What the task requires:
Scan the records for "intros" and copy each line that contains it.

[Dataset items]
▼▼▼
(** X23.  For a discount rate above -1, [calculate_pure_bond_value] of the
    indicator module is the bond floor of the valuation engine for a flat
    coupon schedule and no conversion: both add the coupons of the whole
    years up to [T] and the discounted face value. *)
Theorem calculate_pure_bond_value_is_bond_floor :
  forall face_value coupon_rate T discount_rate,
    -1 < discount_rate ->
    calculate_bond_floor face_value (Some [coupon_rate]) T discount_rate None
    = Some (calculate_pure_bond_value face_value coupon_rate T discount_rate).
Proof.
  intros face c T d _.
  unfold calculate_bond_floor, calculate_pure_bond_value.
  destruct (Rle_b T 0) eqn:Hcmp; [reflexivity|].
  apply Rle_b_false in Hcmp.
  rewrite !py_range_from_1.
  change (if (Z.of_nat (List.length [c]) =? 0)%Z
          then default_coupon_rates else [c]) with [c].
  destruct (bond_floor_loop_no_conversion face [c]
              (repeat 0.0 (Z.to_nat (Zceil T))) T d)
    with (n := Z.to_nat (Zceil T)) (a := 1%nat) (pv := 0) (rp := 1.0)
    as (pv' & rp' & Hloop & Hrp & Hpv).
  - discriminate.
  - pose proof (Zceil_pos T Hcmp).
    destruct (Z.to_nat (Zceil T)) eqn:En; [lia|discriminate].
  - apply Forall_forall. intros q Hq. apply repeat_spec in Hq. lra.
  - lia.
  - rewrite Hloop. cbn [bind]. f_equal.
    rewrite Hpv, Hrp, coupon_years by assumption.
    unfold py_int.
    assert (E : Rle_b 0 T = true) by (apply Rle_b_true; lra).
    rewrite E, fold_left_coupons.
    assert (Hterm : forall years,
               fold_right Rplus 0 (map (coupon_term face [c] d) years)
               = fold_right Rplus 0
                   (map (fun year => face * c / (1 + d) ^ year) years)).
    { intros years. f_equal. apply map_ext. intros y.
      unfold coupon_term. cbn [List.length Nat.sub].
      rewrite Nat.min_0_r. reflexivity. }
    rewrite Hterm. lra.
Qed.

(** X24.  For a positive face value, a coupon rate that is not negative and
    positive years to maturity, the simplified yield falls as the price
    rises, and at par it is the coupon rate in percent. *)
Theorem calculate_ytm_simple_decreasing :
  forall face T coupon p1 p2,
    0 < face -> 0 <= coupon -> 0 < T -> 0 < p1 -> p1 < p2 ->
    exists y1 y2,
      calculate_ytm_simple (Fin p1) face (Fin T) coupon = Fin y1
      /\ calculate_ytm_simple (Fin p2) face (Fin T) coupon = Fin y2
      /\ y2 < y1
      /\ calculate_ytm_simple (Fin face) face (Fin T) coupon
         = Fin (coupon * 100).
Proof.
  intros face T c p1 p2 Hf Hc HT Hp1 Hp12.
  assert (Eval : forall p, 0 < p ->
            calculate_ytm_simple (Fin p) face (Fin T) c
            = Fin ((face * c + (face - p) / T) / ((face + p) / 2) * 100)).
  { intros p Hp. unfold calculate_ytm_simple. cbn.
    assert (E1 : Rle_b T 0 = false) by now apply Rle_b_false.
    assert (E2 : Rle_b p 0 = false) by now apply Rle_b_false.
    now rewrite E1, E2. }
  do 2 eexists.
  split; [apply Eval; lra|]. split; [apply Eval; lra|]. split.
  - set (iT := / T).
    assert (HiT : 0 < iT) by now apply Rinv_0_lt_compat.
    unfold Rdiv. fold iT.
    set (N1 := face * c + (face - p1) * iT).
    set (N2 := face * c + (face - p2) * iT).
    set (D1 := (face + p1) * / 2).
    set (D2 := (face + p2) * / 2).
    assert (HD1 : 0 < D1) by (subst D1; lra).
    assert (HD2 : 0 < D2) by (subst D2; lra).
    assert (Hcross : N2 * D1 < N1 * D2).
    { assert (Hdiff : N1 * D2 - N2 * D1
                      = (p2 - p1) * / 2 * (face * (c + 2 * iT)))
        by (subst N1 N2 D1 D2; field).
      assert (0 < (p2 - p1) * / 2 * (face * (c + 2 * iT))).
      { apply Rmult_lt_0_compat; [lra|].
        apply Rmult_lt_0_compat; [assumption|]. lra. }
      lra. }
    assert (Hq : N2 * / D2 < N1 * / D1).
    { apply Rmult_lt_reg_r with (D1 * D2);
        [now apply Rmult_lt_0_compat|].
      replace (N2 * / D2 * (D1 * D2)) with (N2 * D1) by (field; lra).
      replace (N1 * / D1 * (D1 * D2)) with (N1 * D2) by (field; lra).
      exact Hcross. }
    lra.
  - rewrite Eval by assumption. f_equal. field. lra.
Qed.
(** * Point-in-polygon classification of the Chicago community map

    A shallow embedding of [src/services/geospatialService.ts] (the
    [GeospatialService] class) and of the coordinate validator of
    [src/services/chicagoParkService.ts], with the properties of the
    spatial-assignment engine stated and proved over it.

    JavaScript numbers are IEEE-754 binary64 values; they are modelled by
    [spec_float] with the operations of [SpecFloat] at precision 53 and
    maximal exponent 1024, so that rounding, NaN and the infinities behave
    as they do in the program. *)

From Stdlib Require Import ZArith Bool List String Ascii Lia.
From Stdlib Require Import Floats.SpecFloat.
From stdpp Require Import base list.

Import ListNotations.
Local Open Scope Z_scope.

(** ** JavaScript numbers *)

Module Num.

Definition number : Type := spec_float.

Definition prec : Z := 53.
Definition emax : Z := 1024.

Definition NaN : number := S754_nan.

(** The Number value of a mathematical integer (round to nearest even). *)
Definition of_Z (z : Z) : number := binary_normalize prec emax z 0 false.

Definition add (a b : number) : number := SFadd prec emax a b.
Definition sub (a b : number) : number := SFsub prec emax a b.
Definition mul (a b : number) : number := SFmul prec emax a b.
Definition div (a b : number) : number := SFdiv prec emax a b.
Definition neg (a : number) : number := SFopp a.

(** [a < b], [a > b], [a <= b], [a >= b], [a === b] on numbers. *)
Definition lt (a b : number) : bool := SFltb a b.
Definition gt (a b : number) : bool := SFltb b a.
Definition le (a b : number) : bool := SFleb a b.
Definition ge (a b : number) : bool := SFleb b a.
Definition strict_eq (a b : number) : bool := SFeqb a b.

Definition isNaN (a : number) : bool :=
  match a with S754_nan => true | _ => false end.

(** ToBoolean on a number: NaN, +0 and -0 are falsy. *)
Definition truthy (a : number) : bool :=
  match a with
  | S754_nan | S754_zero _ => false
  | _ => true
  end.

(** A decimal literal [m / 10^k] of the source text denotes the double
    nearest to it; the correctly rounded quotient of two exactly
    representable integers is that double. *)
Definition decimal (m : Z) (k : nat) : number :=
  div (of_Z m) (of_Z (10 ^ Z.of_nat k)).

End Num.

Abbreviation number := Num.number.

(** ** Geometry: the data of the GeoJSON feed *)

(** A position [[x, y]] = [[longitude, latitude]]; the program reads the
    first two components of a position and no other. *)
Definition Position : Type := (number * number)%type.
Abbreviation Ring := (list Position).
▲▲▲
Solved problem:
  intros face c T d _.
  - apply Forall_forall. intros q Hq. apply repeat_spec in Hq. lra.
    { intros years. f_equal. apply map_ext. intros y.
  intros face T c p1 p2 Hf Hc HT Hp1 Hp12.
  { intros p Hp. unfold calculate_ytm_simple. cbn.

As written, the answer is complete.